*What the task requires:*
Below is a listing. Set down exactly the lines from the one containing "EmptyString => EmptyString" through the one containing "(** [normpath(path)] *)", both ends included, and leave out the rest.

*Dataset entries:*
(** [d[k] = v]: overwrite in place, or append a new key. *)
Fixpoint dict_set (d : dict) (k : string) (v : value) : dict :=
  match d with
  | [] => [(k, v)]
  | (k', v') :: d' =>
      if String.eqb k' k then (k, v) :: d' else (k', v') :: dict_set d' k v
  end.

Definition keys (d : dict) : list string := map fst d.

(** [dict.get(obj, k)], the unbound method applied to an arbitrary object:
    a [TypeError] unless [obj] is a [dict]; [None] for an absent key. *)
Definition dict_get_unbound (obj : value) (k : string) : result value :=
  match obj with
  | VSection d =>
      match dict_get d k with
      | Some v => Ok v
      | None => Ok None_
      end
  | VLeaf _ => Raise TypeError
  end.

(** [functools.reduce(f, xs, init)] for an [f] that may raise. *)
Fixpoint reduce {A B : Type} (f : A -> B -> result A) (xs : list B) (init : A)
  : result A :=
  match xs with
  | [] => Ok init
  | x :: xs' =>
      match f init x with
      | Ok a => reduce f xs' a
      | Raise e => Raise e
      end
  end.

(** *** Numbers *)

(** The operand of an arithmetic operator: a [float], and [bool] as 0 and
    1; anything else makes the operator raise [TypeError].  The values of a
    config hold no [int]: what Python gives as an [int] (from two [bool]) is
    given as the [float] equal to it. *)
Definition as_number (v : value) : option float :=
  match v with
  | VLeaf (LNum f) => Some f
  | VLeaf (LBool b) => Some (if b then 1%float else 0%float)
  | _ => None
  end.

Definition number (f : float) : value := VLeaf (LNum f).

Definition arith (op : float -> float -> result float) (x y : value)
  : result float :=
  match as_number x, as_number y with
  | Some a, Some b => op a b
  | _, _ => Raise TypeError
  end.

(** [x - y], [x + y] on floats: rounded, never raising. *)
Definition sub : value -> value -> result float :=
  arith (fun a b => Ok (a - b)%float).
Definition add : value -> value -> result float :=
  arith (fun a b => Ok (a + b)%float).

(** [x / y], true division: [ZeroDivisionError] for a divisor equal to zero
    (of either sign). *)
Definition truediv : value -> value -> result float :=
  arith (fun a b =>
           if PrimFloat.eqb b 0%float then Raise ZeroDivisionError
           else Ok (a / b)%float).

(** From [2**1024 - 2**970] on, the float nearest to an [int] is infinite. *)
Definition overflow_bound : Z := (2 ^ 1024 - 2 ^ 970)%Z.

(** [float(n)] of a Python [int], the conversion an arithmetic operator
    applies to an [int] operand beside a [float]: the nearest float, ties to
    even, or [OverflowError]. *)
Definition float_of_int (n : Z) : result float :=
  if (Z.abs n <? overflow_bound)%Z
  then Ok (SF2Prim (binary_normalize prec emax n 0 false))
  else Raise OverflowError.

Definition arith_int (op : float -> float -> result float) (x : value) (n : Z)
  : result float :=
  match as_number x with
  | None => Raise TypeError
  | Some a =>
      match float_of_int n with
      | Ok b => op a b
      | Raise e => Raise e
      end
  end.

(** [x + n], [x * n] for a number [x] and an [int] [n] *)
Definition add_int : value -> Z -> result float :=
  arith_int (fun a b => Ok (a + b)%float).
Definition mul_int : value -> Z -> result float :=
  arith_int (fun a b => Ok (a * b)%float).

(** [int(x)] of a [float]: truncation toward zero; [ValueError] for a nan,
    [OverflowError] for an infinity.  A finite float is [m * 2**e], with the
    sign [s]. *)
Definition int (f : float) : result Z :=
  match Prim2SF f with
  | S754_nan => Raise ValueError
  | S754_infinity _ => Raise OverflowError
  | S754_zero _ => Ok 0%Z
  | S754_finite s m e =>
      Ok (cond_Zopp s
            match e with
            | Zneg p => Z.shiftr (Zpos m) (Zpos p)
            | _ => Z.shiftl (Zpos m) e
            end)
  end.

(** [range(n)] *)
Definition range (n : Z) : list Z := map Z.of_nat (seq 0 (Z.to_nat n)).

(** [[f(x) for x in xs]] for an [f] that may raise. *)
Fixpoint comprehension {A B : Type} (f : A -> result B) (xs : list A)
  : result (list B) :=
  match xs with
  | [] => Ok []
  | x :: xs' =>
      match f x with
      | Raise e => Raise e
      | Ok y =>
          match comprehension f xs' with
          | Raise e => Raise e
          | Ok ys => Ok (y :: ys)
          end
      end
  end.

(** *** Characters that cannot be written inside a string literal *)

Definition dquote : string := String (ascii_of_nat 34) EmptyString.
Definition newline : ascii := ascii_of_nat 10.

End Py.

(** ** [posixpath]: the [os.path] functions of a POSIX system *)

Module PosixPath.
Import Py.

(** What [os.path] reads from the process environment. *)
Record Environ : Type := {
  getcwd : string;                        (* os.getcwd() *)
  environ_HOME : option string;           (* os.environ.get('HOME') *)
  getpwuid_dir : option string;           (* pwd.getpwuid(os.getuid()).pw_dir *)
  getpwnam_dir : string -> option string  (* pwd.getpwnam(name).pw_dir *)
}.

Definition sep : ascii := "/"%char.

(** [isabs(s)]: [s.startswith('/')] *)
Definition isabs (s : string) : bool := startswith s "/".

(** [join(a, b)] *)
Definition join (a b : string) : string :=
  if startswith b "/" then b
  else match a with
       | EmptyString => b
       | _ => if endswith a sep then a ++ b else a ++ "/" ++ b
       end.

(** [p[:p.rfind('/') + 1]]: everything up to and including the last slash. *)
Fixpoint upto_last_sep (p : string) : string :=
  match p with
  | EmptyString => EmptyString
  | String c p' =>
      if contains sep p then String c (upto_last_sep p') else EmptyString
  end.

(** [dirname(p)] *)
Definition dirname (p : string) : string :=
  let head := upto_last_sep p in
  if String.eqb head (replicate sep (String.length head)) then head
  else rstrip sep head.

(** [(s[:i], s[i:])] for [i = s.find('/')], or [(s, '')] when there is no
    slash. *)
Fixpoint break_at_sep (s : string) : string * string :=
  match s with
  | EmptyString => (EmptyString, EmptyString)
  | String c s' =>
      if Ascii.eqb c sep then (EmptyString, s)
      else let (a, b) := break_at_sep s' in (String c a, b)
  end.

(** [expanduser(path)] *)
Definition expanduser (env : Environ) (path : string) : string :=
  match path with
  | String "~"%char tl =>
      let (name, rest) := break_at_sep tl in
      let userhome :=
        match name with
        | EmptyString =>
            match environ_HOME env with
            | Some h => Some h
            | None => getpwuid_dir env
            end
        | _ => getpwnam_dir env name
        end in
      match userhome with
      | None => path
      | Some h => str_or (rstrip sep h ++ rest) "/"
      end
  | _ => path
  end.

(** One iteration of the loop of [normpath] over the components. *)
Definition normpath_step (initial_slashes : nat) (new_comps : list string)
  (comp : string) : list string :=
  if String.eqb comp "" || String.eqb comp "." then new_comps
  else if negb (String.eqb comp "..")
          || (Nat.eqb initial_slashes 0
              && match new_comps with [] => true | _ => false end)
          || String.eqb (last new_comps "") ".."
       then new_comps ++ [comp]
       else removelast new_comps.

(** [normpath(path)] *)
Definition normpath (path : string) : string :=
  match path with
  | EmptyString => "."
  | _ =>
      let initial_slashes :=
        if startswith path "/" then
          if startswith path "//" && negb (startswith path "///") then 2
          else 1
        else 0 in
      let comps := fold_left (normpath_step initial_slashes) (split sep path) [] in
      str_or (replicate sep initial_slashes ++ Py.join "/" comps) "."
  end.

(** [abspath(path)] *)
Definition abspath (env : Environ) (path : string) : string :=
  normpath (if isabs path then path else join (getcwd env) path).

End PosixPath.


(** ** The [configobj] package, as far as the manager relies on it *)

Module configobj.
Import Py.

(** The first argument of [ConfigObj(...)]: a file name or the lines of a
    configuration. *)
Inductive infile : Type :=
| Filename (name : string)
| Lines (lines : list string).

(** The third component of the triples of [flatten_errors]: [False] for a
    missing key or section, otherwise the validation error (rendered with
    [%s]). *)
Inductive res : Type :=
| False_
| Error (reason : string).

(** [(section_list, key, res)]; [key] is [None] for a whole section. *)
Definition violation : Type := (list string * option string * res)%type.

(** What [config.validate(validator, preserve_errors=True)] returns, as the
    manager looks at it: [True], or something else that [flatten_errors]
    turns into triples. *)
Inductive results : Type :=
| True_
| Flattened (errors : list violation).

(** The operations of the package.  The grammar of configuration files, the
    validator and the merge are the package's, not the manager's. *)
Class Package : Type := {
  (** the parsed specification, [ConfigObj(spec, ..., _inspec=True)] *)
  configspec : Type;
  (** [ConfigObj(infile, interpolation=False, configspec=...)]: the parsed
      sections, or the exception of the parser *)
  ConfigObj : infile -> result dict;
  (** [config.validate(validator, preserve_errors=True)] for a [config]
      built with the given [configspec]: the exception raised, or the
      config as validation left it together with the results *)
  validate : configspec -> dict -> result (dict * results);
  (** [base.merge(indict)]: the new contents of [base] *)
  merge : dict -> dict -> dict
}.

End configobj.

(** ** [fg21sim.configs.manager] *)

Module manager.
Import Py PosixPath configobj.

(** *** The state the methods act on *)

(** The attributes of a [ConfigManager].  [userconfig] is [None] while the
    attribute does not exist ([hasattr(self, "userconfig")] is false). *)
Record ConfigManager {pkg : Package} : Type := {
  _configspec : configspec;
  _config : dict;
  userconfig : option string
}.

Inductive levelname : Type := INFO | WARNING.

(** A record handed to the module's [logger]: the message as written in the
    source, and for [str.format] templates the object formatted into it. *)
Record LogRecord : Type := {
  level : levelname;
  msg : string;
  args : list infile
}.

Record state {pkg : Package} : Type := {
  self : ConfigManager;
  logger : list LogRecord
}.

(** The part of the operating system the manager reads. *)
Record System : Type := {
  environ : Environ;
  (** [open(name).read()], or [None] when [open] raises [IOError] *)
  open_read : string -> option string
}.

Section Methods.
Context {pkg : Package} (sys : System).

(** Computations that read and write the manager and may raise. *)
Definition M (A : Type) : Type := state -> result A * state.

Definition ret {A : Type} (a : A) : M A := fun st => (Ok a, st).

Definition bind {A B : Type} (c : M A) (k : A -> M B) : M B :=
  fun st =>
    match c st with
    | (Ok a, st') => k a st'
    | (Raise e, st') => (Raise e, st')
    end.

Definition raise {A : Type} (e : exn) : M A := fun st => (Raise e, st).

Definition lift {A : Type} (r : result A) : M A := fun st => (r, st).

Definition get_self : M ConfigManager := fun st => (Ok (self st), st).

Definition set_self (m : ConfigManager) : M unit :=
  fun st => (Ok tt, {| self := m; logger := logger st |}).

Definition log (l : levelname) (m : string) (a : list infile) : M unit :=
  fun st =>
    (Ok tt,
     {| self := self st;
        logger := logger st ++ [{| level := l; msg := m; args := a |}] |}).

Notation "x <- c ;; k" := (bind c (fun x => k))
  (at level 61, c at next level, right associativity).
Notation "c ;;; k" := (bind c (fun _ => k))
  (at level 61, right associativity).

(** The line [msg] that [_validate] writes for one triple of
    [flatten_errors]. *)
Definition render (v : violation) : string :=
  match v with
  | (section_list, Some key, False_) =>
      "key " ++ dquote ++ key ++ dquote ++ " in section " ++ dquote
      ++ Py.join ", " section_list ++ dquote ++ " is missing."
  | (section_list, Some key, Error res) =>
      "key " ++ dquote ++ key ++ dquote ++ " in section " ++ dquote
      ++ Py.join ", " section_list ++ dquote ++ " failed validation: " ++ res
  | (section_list, None, _) =>
      "section " ++ dquote ++ Py.join "." section_list ++ dquote ++ " is missing"
  end.

(** The loop [error_msg += msg + "\n"] over the triples. *)
Definition error_msg (errors : list violation) : string :=
  fold_left (fun acc v => acc ++ render v ++ String newline "") errors "".

(** [_validate(self, config)].  The method reads nothing of [self]: the
    specification travels with [config], here as the first argument.  The
    handler of [ConfigObjError] evaluates [e.message], an attribute that
    exceptions do not have in Python 3: it ends in [AttributeError]. *)
Definition _validate (spec : configspec) (config : dict) : result dict :=
  match validate spec config with
  | Raise (ConfigObjError _) => Raise AttributeError
  | Raise e => Raise e
  | Ok (config', True_) => Ok config'
  | Ok (_, Flattened errors) => Raise (ConfigError (error_msg errors))
  end.

(** [read_config(self, config)] *)
Definition read_config (config : infile) : M unit :=
  me <- get_self ;;
  match ConfigObj config with
  | Raise (ConfigObjError e) => raise (ConfigError e)
  | Raise e => raise e
  | Ok newconfig =>
      newconfig <- lift (_validate (_configspec me) newconfig) ;;
      set_self {| _configspec := _configspec me;
                  _config := merge (_config me) newconfig;
                  userconfig := userconfig me |} ;;;
      log INFO "Loaded additional config: {0}" [config]
  end.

*Result below:*
  | EmptyString => EmptyString
  | String c p' =>
      if contains sep p then String c (upto_last_sep p') else EmptyString
  end.

(** [dirname(p)] *)
Definition dirname (p : string) : string :=
  let head := upto_last_sep p in
  if String.eqb head (replicate sep (String.length head)) then head
  else rstrip sep head.

(** [(s[:i], s[i:])] for [i = s.find('/')], or [(s, '')] when there is no
    slash. *)
Fixpoint break_at_sep (s : string) : string * string :=
  match s with
  | EmptyString => (EmptyString, EmptyString)
  | String c s' =>
      if Ascii.eqb c sep then (EmptyString, s)
      else let (a, b) := break_at_sep s' in (String c a, b)
  end.

(** [expanduser(path)] *)
Definition expanduser (env : Environ) (path : string) : string :=
  match path with
  | String "~"%char tl =>
      let (name, rest) := break_at_sep tl in
      let userhome :=
        match name with
        | EmptyString =>
            match environ_HOME env with
            | Some h => Some h
            | None => getpwuid_dir env
            end
        | _ => getpwnam_dir env name
        end in
      match userhome with
      | None => path
      | Some h => str_or (rstrip sep h ++ rest) "/"
      end
  | _ => path
  end.

(** One iteration of the loop of [normpath] over the components. *)
Definition normpath_step (initial_slashes : nat) (new_comps : list string)
  (comp : string) : list string :=
  if String.eqb comp "" || String.eqb comp "." then new_comps
  else if negb (String.eqb comp "..")
          || (Nat.eqb initial_slashes 0
              && match new_comps with [] => true | _ => false end)
          || String.eqb (last new_comps "") ".."
       then new_comps ++ [comp]
       else removelast new_comps.

(** [normpath(path)] *)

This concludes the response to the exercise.